Stored data
++++++++

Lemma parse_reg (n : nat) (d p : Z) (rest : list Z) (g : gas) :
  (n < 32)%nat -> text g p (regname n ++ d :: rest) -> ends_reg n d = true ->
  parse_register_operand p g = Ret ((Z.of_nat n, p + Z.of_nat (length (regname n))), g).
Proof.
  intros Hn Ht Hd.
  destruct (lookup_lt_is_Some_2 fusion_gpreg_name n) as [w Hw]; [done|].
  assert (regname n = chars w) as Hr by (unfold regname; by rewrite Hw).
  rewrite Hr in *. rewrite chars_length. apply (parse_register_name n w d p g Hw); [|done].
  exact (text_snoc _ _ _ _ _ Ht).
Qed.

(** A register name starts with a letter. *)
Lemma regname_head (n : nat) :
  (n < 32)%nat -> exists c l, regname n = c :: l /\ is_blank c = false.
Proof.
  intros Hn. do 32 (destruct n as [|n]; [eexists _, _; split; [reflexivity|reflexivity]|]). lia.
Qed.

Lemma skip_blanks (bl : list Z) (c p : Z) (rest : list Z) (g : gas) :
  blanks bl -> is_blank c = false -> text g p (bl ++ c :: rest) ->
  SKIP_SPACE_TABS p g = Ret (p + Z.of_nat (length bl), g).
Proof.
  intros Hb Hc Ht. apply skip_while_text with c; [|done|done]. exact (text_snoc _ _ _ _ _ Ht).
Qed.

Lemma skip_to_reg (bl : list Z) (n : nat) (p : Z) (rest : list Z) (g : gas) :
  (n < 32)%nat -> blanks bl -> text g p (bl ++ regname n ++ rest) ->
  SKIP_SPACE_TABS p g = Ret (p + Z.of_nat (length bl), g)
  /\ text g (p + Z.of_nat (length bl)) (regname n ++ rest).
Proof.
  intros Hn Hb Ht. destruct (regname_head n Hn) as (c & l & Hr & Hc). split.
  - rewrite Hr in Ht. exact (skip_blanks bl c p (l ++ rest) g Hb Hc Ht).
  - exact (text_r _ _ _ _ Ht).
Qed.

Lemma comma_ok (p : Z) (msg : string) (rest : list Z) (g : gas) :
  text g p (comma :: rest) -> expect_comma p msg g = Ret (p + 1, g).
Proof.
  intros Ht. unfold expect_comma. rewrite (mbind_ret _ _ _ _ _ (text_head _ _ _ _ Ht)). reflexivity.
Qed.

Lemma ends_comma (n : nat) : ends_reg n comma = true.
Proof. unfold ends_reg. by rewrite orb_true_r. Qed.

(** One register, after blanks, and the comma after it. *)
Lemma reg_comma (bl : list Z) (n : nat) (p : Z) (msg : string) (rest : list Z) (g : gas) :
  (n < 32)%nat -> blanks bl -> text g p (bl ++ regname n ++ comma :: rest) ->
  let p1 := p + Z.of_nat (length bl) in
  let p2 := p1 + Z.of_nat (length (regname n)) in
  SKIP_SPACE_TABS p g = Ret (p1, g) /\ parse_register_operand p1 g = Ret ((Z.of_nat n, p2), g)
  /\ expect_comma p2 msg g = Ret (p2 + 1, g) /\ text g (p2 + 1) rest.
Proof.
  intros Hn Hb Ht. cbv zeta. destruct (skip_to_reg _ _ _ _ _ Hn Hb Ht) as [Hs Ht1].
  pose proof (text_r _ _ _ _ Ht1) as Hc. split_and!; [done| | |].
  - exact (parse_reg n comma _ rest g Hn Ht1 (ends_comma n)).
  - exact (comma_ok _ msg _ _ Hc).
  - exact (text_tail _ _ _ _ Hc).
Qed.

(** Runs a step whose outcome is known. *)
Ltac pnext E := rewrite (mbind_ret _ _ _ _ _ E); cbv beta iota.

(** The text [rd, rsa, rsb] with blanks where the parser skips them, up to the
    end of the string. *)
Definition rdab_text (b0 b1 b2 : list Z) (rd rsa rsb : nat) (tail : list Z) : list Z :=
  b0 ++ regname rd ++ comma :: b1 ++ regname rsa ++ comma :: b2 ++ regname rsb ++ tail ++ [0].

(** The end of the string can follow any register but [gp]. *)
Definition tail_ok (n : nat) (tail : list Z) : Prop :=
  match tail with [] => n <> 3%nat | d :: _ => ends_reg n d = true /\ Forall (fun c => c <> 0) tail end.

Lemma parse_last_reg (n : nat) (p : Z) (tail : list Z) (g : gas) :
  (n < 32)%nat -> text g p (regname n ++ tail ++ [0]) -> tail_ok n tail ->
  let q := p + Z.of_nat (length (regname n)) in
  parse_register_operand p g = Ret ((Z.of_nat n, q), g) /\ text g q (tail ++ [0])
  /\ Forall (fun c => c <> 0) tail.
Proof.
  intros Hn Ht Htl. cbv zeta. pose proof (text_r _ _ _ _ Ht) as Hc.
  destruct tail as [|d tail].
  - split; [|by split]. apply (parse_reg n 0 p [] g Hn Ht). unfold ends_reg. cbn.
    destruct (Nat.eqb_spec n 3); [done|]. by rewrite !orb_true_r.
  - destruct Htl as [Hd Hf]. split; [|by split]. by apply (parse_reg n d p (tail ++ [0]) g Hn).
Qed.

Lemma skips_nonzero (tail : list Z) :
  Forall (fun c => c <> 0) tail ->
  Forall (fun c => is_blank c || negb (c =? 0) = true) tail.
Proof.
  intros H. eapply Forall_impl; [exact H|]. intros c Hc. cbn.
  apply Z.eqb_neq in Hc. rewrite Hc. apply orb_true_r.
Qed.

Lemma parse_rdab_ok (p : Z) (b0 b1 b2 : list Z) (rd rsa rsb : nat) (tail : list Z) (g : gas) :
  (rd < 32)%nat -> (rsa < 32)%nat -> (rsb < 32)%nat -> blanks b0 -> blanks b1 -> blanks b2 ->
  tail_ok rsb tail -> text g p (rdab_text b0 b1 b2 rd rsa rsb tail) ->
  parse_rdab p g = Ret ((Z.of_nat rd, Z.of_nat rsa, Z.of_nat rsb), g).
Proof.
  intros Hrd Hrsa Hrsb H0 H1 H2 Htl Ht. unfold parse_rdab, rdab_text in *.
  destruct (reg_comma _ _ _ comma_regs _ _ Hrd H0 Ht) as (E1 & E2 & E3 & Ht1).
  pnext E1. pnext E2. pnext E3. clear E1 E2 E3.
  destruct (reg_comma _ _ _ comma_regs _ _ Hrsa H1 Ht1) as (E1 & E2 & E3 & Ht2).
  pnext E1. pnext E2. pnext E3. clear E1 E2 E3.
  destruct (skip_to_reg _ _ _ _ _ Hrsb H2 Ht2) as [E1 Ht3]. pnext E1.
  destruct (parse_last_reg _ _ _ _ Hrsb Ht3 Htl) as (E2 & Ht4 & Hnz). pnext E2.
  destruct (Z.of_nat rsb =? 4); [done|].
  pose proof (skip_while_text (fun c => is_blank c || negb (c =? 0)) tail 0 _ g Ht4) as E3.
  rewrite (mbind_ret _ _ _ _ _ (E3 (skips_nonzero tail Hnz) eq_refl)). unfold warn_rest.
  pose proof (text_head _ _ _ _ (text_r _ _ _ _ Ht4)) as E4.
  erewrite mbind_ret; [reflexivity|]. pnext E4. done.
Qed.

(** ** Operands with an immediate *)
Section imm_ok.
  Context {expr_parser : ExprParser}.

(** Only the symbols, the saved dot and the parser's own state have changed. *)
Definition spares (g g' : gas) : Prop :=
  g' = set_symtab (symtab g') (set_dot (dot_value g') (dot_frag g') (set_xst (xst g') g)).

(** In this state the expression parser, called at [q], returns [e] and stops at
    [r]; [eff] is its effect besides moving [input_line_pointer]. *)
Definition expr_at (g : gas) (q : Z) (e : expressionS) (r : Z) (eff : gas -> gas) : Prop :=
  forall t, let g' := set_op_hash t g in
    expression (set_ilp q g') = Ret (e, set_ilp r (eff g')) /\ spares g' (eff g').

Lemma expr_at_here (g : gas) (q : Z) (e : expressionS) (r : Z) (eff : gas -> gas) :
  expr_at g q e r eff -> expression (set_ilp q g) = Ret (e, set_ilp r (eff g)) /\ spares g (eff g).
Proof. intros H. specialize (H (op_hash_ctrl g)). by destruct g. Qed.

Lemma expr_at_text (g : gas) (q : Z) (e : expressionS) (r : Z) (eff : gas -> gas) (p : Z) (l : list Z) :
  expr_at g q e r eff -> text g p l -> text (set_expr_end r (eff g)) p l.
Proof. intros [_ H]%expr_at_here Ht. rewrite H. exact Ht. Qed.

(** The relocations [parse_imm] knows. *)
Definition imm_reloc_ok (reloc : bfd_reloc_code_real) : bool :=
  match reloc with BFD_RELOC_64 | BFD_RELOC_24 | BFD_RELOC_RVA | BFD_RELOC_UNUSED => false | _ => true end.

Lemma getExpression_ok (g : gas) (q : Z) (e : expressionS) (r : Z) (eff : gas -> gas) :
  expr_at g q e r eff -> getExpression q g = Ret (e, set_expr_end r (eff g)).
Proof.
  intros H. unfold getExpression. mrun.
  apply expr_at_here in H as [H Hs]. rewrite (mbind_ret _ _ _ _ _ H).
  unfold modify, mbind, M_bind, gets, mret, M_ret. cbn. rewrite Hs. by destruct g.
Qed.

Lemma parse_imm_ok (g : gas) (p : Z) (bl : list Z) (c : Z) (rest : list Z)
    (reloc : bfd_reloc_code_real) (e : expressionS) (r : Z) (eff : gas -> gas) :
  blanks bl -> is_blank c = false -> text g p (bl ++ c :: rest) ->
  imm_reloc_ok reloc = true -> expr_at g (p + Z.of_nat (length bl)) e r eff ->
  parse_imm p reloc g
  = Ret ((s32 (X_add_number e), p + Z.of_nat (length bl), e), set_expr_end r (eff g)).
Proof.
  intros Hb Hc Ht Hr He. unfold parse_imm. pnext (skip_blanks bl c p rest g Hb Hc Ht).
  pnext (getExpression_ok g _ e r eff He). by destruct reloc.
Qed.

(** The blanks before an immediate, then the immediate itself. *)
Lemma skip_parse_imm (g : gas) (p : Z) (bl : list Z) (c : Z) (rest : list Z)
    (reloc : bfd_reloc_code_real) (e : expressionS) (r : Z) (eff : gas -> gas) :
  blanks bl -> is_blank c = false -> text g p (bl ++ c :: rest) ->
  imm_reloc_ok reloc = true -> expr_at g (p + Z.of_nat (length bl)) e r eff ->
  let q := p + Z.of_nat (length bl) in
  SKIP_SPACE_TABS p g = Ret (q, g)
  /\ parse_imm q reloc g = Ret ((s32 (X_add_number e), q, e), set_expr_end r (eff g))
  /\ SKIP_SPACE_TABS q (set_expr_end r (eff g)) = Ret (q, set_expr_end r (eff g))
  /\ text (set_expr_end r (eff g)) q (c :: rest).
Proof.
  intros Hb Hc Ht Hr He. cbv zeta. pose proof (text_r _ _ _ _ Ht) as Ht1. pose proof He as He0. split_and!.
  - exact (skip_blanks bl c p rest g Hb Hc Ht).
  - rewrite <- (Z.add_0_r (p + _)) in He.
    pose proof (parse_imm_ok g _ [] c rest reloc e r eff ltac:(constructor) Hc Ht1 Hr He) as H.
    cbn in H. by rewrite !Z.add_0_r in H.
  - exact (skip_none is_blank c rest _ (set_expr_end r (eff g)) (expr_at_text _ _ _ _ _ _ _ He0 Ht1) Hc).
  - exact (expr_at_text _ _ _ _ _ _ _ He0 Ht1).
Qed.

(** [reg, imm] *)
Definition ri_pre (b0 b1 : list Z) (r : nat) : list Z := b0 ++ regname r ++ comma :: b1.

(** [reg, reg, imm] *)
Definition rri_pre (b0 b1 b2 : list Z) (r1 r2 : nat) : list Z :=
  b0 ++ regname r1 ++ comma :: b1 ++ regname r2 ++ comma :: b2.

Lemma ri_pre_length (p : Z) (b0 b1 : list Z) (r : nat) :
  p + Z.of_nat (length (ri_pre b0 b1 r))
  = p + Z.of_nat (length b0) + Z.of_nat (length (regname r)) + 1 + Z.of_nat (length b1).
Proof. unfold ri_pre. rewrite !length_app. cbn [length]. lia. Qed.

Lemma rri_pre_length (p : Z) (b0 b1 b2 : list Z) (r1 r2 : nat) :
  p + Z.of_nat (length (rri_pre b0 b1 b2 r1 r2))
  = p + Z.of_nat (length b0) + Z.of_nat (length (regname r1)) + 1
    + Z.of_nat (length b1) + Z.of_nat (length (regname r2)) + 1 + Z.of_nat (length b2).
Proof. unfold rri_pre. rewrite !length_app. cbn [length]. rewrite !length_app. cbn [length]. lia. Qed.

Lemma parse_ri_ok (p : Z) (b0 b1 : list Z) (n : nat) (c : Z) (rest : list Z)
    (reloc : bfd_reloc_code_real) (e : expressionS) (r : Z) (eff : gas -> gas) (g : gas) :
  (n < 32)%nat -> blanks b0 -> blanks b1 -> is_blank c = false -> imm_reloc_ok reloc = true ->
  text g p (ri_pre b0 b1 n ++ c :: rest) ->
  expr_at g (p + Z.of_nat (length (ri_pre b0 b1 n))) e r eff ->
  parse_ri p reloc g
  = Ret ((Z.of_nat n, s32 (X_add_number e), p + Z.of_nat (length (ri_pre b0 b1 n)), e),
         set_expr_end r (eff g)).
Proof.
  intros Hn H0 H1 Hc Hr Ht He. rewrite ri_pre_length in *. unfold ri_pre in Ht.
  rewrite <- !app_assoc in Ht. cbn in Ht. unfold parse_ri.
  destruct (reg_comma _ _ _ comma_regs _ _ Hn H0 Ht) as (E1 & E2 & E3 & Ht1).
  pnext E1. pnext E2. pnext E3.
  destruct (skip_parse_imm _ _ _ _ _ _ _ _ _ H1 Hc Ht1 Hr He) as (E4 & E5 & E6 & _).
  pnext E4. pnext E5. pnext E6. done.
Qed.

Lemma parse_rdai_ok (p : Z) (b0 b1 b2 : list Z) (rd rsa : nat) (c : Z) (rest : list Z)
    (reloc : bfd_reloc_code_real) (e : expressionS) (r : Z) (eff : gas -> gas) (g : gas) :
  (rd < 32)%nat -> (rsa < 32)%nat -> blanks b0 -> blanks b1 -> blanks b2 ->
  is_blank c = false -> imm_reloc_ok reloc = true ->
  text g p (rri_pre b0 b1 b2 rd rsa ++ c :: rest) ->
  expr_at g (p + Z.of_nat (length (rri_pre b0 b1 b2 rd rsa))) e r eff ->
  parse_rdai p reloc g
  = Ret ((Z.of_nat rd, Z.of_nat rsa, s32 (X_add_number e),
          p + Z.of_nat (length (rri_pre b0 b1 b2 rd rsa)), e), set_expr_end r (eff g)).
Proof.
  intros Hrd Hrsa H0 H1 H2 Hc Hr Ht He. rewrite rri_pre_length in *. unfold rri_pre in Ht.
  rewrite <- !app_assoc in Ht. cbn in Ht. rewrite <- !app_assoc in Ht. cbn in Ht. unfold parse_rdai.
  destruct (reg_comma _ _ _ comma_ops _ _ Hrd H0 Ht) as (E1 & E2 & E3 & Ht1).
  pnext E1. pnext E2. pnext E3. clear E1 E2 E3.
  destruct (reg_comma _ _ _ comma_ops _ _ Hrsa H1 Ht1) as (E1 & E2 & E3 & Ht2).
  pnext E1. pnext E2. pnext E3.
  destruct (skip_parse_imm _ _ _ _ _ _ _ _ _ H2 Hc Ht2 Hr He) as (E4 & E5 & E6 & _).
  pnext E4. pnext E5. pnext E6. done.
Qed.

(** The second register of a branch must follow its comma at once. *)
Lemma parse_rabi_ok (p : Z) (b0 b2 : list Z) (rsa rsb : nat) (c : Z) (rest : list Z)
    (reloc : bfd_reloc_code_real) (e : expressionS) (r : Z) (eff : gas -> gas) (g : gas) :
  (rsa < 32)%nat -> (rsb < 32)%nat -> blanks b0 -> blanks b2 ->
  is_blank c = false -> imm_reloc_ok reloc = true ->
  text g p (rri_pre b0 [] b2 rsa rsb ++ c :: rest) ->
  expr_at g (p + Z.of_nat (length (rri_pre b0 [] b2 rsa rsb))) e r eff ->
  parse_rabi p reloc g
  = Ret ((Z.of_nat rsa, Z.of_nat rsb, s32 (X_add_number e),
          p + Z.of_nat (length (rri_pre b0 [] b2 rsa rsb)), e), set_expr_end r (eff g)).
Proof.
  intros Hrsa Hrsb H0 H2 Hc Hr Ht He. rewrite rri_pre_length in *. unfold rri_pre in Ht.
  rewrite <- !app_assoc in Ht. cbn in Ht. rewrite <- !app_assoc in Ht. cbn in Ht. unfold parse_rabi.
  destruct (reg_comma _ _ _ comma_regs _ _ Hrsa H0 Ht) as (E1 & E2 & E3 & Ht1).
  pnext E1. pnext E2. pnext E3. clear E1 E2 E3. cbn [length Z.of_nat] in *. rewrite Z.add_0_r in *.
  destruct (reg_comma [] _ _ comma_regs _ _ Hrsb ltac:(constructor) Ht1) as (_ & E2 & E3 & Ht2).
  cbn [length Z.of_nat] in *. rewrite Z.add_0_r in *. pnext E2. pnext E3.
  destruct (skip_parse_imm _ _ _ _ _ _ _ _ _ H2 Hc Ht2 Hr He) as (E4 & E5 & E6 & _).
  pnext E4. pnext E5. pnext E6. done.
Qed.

++++++++

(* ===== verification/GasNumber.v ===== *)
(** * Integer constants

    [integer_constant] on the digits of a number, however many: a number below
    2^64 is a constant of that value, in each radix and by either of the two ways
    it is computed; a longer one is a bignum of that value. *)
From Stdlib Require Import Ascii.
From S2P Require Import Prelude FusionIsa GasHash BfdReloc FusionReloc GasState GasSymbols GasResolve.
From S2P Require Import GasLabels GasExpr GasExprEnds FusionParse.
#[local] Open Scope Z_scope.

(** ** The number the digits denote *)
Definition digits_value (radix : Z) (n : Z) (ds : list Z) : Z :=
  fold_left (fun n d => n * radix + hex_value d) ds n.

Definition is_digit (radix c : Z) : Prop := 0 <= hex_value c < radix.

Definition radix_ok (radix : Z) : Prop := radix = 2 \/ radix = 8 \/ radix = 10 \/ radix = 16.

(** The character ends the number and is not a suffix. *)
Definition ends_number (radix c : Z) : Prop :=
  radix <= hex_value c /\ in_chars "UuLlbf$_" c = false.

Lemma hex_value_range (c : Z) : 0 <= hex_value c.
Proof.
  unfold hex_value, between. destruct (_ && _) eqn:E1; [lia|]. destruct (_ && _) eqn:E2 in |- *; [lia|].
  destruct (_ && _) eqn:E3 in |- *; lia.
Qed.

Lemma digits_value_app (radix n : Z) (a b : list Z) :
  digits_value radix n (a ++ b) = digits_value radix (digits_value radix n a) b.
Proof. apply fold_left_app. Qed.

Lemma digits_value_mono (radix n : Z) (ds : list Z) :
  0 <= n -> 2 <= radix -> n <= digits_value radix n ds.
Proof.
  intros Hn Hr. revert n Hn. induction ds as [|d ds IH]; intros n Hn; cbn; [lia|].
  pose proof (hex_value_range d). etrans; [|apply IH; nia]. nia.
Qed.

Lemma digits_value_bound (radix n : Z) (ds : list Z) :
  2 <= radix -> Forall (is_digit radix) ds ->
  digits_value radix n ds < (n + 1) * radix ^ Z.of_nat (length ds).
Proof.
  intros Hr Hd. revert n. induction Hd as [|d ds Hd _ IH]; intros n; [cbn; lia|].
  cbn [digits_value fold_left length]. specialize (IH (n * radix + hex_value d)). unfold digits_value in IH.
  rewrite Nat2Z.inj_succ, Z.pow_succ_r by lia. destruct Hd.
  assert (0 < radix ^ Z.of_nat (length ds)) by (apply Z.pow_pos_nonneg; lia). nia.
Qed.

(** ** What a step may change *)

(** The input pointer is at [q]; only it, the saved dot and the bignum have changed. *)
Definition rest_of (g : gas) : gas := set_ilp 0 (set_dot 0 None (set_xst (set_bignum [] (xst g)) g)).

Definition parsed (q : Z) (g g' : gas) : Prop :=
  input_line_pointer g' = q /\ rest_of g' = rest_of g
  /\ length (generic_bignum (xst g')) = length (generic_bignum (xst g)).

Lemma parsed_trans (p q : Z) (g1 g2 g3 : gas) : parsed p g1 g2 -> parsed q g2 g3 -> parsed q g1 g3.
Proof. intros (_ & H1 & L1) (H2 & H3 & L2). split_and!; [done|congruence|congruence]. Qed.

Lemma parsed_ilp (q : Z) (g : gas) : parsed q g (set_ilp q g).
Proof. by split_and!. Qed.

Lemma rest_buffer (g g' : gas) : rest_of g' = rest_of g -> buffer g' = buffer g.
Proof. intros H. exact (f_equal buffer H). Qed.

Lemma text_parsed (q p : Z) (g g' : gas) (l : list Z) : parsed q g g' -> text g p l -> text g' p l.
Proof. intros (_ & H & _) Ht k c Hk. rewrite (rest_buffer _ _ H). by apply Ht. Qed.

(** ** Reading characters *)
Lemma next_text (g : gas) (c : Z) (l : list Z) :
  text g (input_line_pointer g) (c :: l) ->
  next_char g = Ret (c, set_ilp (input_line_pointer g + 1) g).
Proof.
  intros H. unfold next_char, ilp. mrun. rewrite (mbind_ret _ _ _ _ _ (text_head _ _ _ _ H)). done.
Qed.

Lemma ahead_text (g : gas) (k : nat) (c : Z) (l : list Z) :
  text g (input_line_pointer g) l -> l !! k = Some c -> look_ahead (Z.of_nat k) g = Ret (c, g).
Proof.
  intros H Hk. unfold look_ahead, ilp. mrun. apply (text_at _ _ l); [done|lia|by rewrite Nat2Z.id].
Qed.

++++++++

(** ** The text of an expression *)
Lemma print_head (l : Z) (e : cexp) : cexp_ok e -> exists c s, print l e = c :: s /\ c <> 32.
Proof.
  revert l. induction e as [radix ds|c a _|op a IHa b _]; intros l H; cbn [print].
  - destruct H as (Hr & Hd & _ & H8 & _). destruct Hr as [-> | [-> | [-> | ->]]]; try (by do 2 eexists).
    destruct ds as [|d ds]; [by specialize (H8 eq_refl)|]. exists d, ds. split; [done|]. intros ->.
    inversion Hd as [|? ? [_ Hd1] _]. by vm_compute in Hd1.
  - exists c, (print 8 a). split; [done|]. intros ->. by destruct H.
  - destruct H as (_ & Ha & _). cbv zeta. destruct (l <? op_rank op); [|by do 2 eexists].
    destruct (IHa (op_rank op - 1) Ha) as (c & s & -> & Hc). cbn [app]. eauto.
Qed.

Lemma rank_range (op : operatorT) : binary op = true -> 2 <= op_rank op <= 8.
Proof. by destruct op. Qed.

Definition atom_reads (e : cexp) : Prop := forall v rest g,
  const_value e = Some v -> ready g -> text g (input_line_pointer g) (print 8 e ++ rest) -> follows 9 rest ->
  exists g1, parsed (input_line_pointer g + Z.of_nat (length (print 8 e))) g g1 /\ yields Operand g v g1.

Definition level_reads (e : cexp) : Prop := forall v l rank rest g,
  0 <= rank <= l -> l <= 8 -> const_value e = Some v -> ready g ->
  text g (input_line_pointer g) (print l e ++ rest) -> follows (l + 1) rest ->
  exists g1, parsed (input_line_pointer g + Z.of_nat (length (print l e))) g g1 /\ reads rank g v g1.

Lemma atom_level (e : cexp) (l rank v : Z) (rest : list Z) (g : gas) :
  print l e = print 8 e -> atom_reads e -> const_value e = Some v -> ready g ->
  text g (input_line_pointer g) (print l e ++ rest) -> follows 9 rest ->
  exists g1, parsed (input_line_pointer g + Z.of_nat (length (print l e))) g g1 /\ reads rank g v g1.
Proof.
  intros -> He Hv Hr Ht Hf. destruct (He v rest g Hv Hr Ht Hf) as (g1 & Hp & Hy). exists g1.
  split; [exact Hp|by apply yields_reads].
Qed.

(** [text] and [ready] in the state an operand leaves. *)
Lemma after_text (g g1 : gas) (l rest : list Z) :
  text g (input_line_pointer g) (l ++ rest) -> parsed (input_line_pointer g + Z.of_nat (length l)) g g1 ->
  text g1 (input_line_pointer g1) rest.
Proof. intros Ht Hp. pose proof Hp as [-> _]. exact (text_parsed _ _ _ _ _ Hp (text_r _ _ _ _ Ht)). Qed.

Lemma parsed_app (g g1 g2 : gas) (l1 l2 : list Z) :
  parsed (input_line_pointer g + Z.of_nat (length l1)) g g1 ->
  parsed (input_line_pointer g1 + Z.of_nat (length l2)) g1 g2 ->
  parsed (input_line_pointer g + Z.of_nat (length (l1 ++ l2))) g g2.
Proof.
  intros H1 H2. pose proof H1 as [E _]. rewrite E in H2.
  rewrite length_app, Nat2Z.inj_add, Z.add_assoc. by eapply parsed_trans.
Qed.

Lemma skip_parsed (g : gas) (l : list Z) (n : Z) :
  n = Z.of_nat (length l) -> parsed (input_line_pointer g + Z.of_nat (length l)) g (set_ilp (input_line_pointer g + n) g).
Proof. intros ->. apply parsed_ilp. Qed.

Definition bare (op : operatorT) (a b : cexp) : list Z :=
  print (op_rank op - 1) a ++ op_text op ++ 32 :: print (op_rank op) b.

++++++++

WORK ORDER
Above are the records. Copy the lines beginning at the one that has "radix <= hex_value" and ending with the one that has "2 <= radix -> Forall (is_digit radix) ds ->", unchanged.

ANSWER TO THIS PROBLEM
  radix <= hex_value c /\ in_chars "UuLlbf$_" c = false.

Lemma hex_value_range (c : Z) : 0 <= hex_value c.
Proof.
  unfold hex_value, between. destruct (_ && _) eqn:E1; [lia|]. destruct (_ && _) eqn:E2 in |- *; [lia|].
  destruct (_ && _) eqn:E3 in |- *; lia.
Qed.

Lemma digits_value_app (radix n : Z) (a b : list Z) :
  digits_value radix n (a ++ b) = digits_value radix (digits_value radix n a) b.
Proof. apply fold_left_app. Qed.

Lemma digits_value_mono (radix n : Z) (ds : list Z) :
  0 <= n -> 2 <= radix -> n <= digits_value radix n ds.
Proof.
  intros Hn Hr. revert n Hn. induction ds as [|d ds IH]; intros n Hn; cbn; [lia|].
  pose proof (hex_value_range d). etrans; [|apply IH; nia]. nia.
Qed.

Lemma digits_value_bound (radix n : Z) (ds : list Z) :
  2 <= radix -> Forall (is_digit radix) ds ->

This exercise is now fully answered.